Activity
Once the line with "(type_ref : TypeRef)" is found in the data, output it and each following line exactly, up to and including the line with "Context (to_string : VbcError → string).", and nothing before or after.

═══ Data section ═══

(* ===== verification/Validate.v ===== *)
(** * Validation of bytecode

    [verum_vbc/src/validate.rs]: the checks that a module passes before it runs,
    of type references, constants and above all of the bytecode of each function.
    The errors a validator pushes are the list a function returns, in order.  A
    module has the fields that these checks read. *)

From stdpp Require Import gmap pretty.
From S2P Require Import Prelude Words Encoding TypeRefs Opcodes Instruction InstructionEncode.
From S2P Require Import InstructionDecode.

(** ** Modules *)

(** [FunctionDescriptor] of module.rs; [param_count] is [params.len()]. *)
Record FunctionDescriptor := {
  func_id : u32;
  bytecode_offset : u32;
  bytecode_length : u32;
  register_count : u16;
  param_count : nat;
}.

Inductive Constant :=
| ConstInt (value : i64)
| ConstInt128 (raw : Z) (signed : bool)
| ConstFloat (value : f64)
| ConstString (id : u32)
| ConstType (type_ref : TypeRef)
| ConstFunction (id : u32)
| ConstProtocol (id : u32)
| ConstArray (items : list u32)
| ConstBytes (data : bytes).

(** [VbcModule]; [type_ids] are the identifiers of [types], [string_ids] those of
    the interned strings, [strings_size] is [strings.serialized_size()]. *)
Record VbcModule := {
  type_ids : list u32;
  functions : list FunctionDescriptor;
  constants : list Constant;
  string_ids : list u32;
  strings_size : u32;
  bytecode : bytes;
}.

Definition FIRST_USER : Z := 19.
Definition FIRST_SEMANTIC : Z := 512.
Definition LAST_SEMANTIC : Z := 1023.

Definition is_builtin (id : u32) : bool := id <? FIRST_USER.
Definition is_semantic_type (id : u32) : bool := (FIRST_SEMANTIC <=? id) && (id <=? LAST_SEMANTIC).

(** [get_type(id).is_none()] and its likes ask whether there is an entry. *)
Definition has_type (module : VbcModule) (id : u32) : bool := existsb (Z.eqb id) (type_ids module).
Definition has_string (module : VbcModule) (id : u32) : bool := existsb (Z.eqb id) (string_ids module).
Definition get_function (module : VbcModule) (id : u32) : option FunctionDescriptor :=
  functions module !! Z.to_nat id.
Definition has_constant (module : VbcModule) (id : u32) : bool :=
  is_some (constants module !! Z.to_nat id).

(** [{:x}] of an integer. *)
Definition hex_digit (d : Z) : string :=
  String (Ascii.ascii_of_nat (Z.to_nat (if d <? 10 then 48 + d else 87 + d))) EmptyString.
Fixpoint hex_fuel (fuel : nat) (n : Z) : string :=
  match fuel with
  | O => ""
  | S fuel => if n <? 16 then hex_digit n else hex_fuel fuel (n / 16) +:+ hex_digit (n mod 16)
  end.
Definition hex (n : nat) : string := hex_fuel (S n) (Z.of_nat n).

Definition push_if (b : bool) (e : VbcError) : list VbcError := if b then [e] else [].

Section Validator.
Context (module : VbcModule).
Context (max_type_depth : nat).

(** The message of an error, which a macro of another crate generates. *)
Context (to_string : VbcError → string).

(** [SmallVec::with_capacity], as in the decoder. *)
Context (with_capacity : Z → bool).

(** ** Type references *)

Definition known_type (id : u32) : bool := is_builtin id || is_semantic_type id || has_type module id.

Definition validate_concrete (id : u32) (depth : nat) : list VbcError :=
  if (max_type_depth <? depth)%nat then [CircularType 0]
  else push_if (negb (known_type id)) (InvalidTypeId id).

═══

Your solution
| ConstType (type_ref : TypeRef)
| ConstFunction (id : u32)
| ConstProtocol (id : u32)
| ConstArray (items : list u32)
| ConstBytes (data : bytes).

(** [VbcModule]; [type_ids] are the identifiers of [types], [string_ids] those of
    the interned strings, [strings_size] is [strings.serialized_size()]. *)
Record VbcModule := {
  type_ids : list u32;
  functions : list FunctionDescriptor;
  constants : list Constant;
  string_ids : list u32;
  strings_size : u32;
  bytecode : bytes;
}.

Definition FIRST_USER : Z := 19.
Definition FIRST_SEMANTIC : Z := 512.
Definition LAST_SEMANTIC : Z := 1023.

Definition is_builtin (id : u32) : bool := id <? FIRST_USER.
Definition is_semantic_type (id : u32) : bool := (FIRST_SEMANTIC <=? id) && (id <=? LAST_SEMANTIC).

(** [get_type(id).is_none()] and its likes ask whether there is an entry. *)
Definition has_type (module : VbcModule) (id : u32) : bool := existsb (Z.eqb id) (type_ids module).
Definition has_string (module : VbcModule) (id : u32) : bool := existsb (Z.eqb id) (string_ids module).
Definition get_function (module : VbcModule) (id : u32) : option FunctionDescriptor :=
  functions module !! Z.to_nat id.
Definition has_constant (module : VbcModule) (id : u32) : bool :=
  is_some (constants module !! Z.to_nat id).

(** [{:x}] of an integer. *)
Definition hex_digit (d : Z) : string :=
  String (Ascii.ascii_of_nat (Z.to_nat (if d <? 10 then 48 + d else 87 + d))) EmptyString.
Fixpoint hex_fuel (fuel : nat) (n : Z) : string :=
  match fuel with
  | O => ""
  | S fuel => if n <? 16 then hex_digit n else hex_fuel fuel (n / 16) +:+ hex_digit (n mod 16)
  end.
Definition hex (n : nat) : string := hex_fuel (S n) (Z.of_nat n).

Definition push_if (b : bool) (e : VbcError) : list VbcError := if b then [e] else [].

Section Validator.
Context (module : VbcModule).
Context (max_type_depth : nat).

(** The message of an error, which a macro of another crate generates. *)
Context (to_string : VbcError → string).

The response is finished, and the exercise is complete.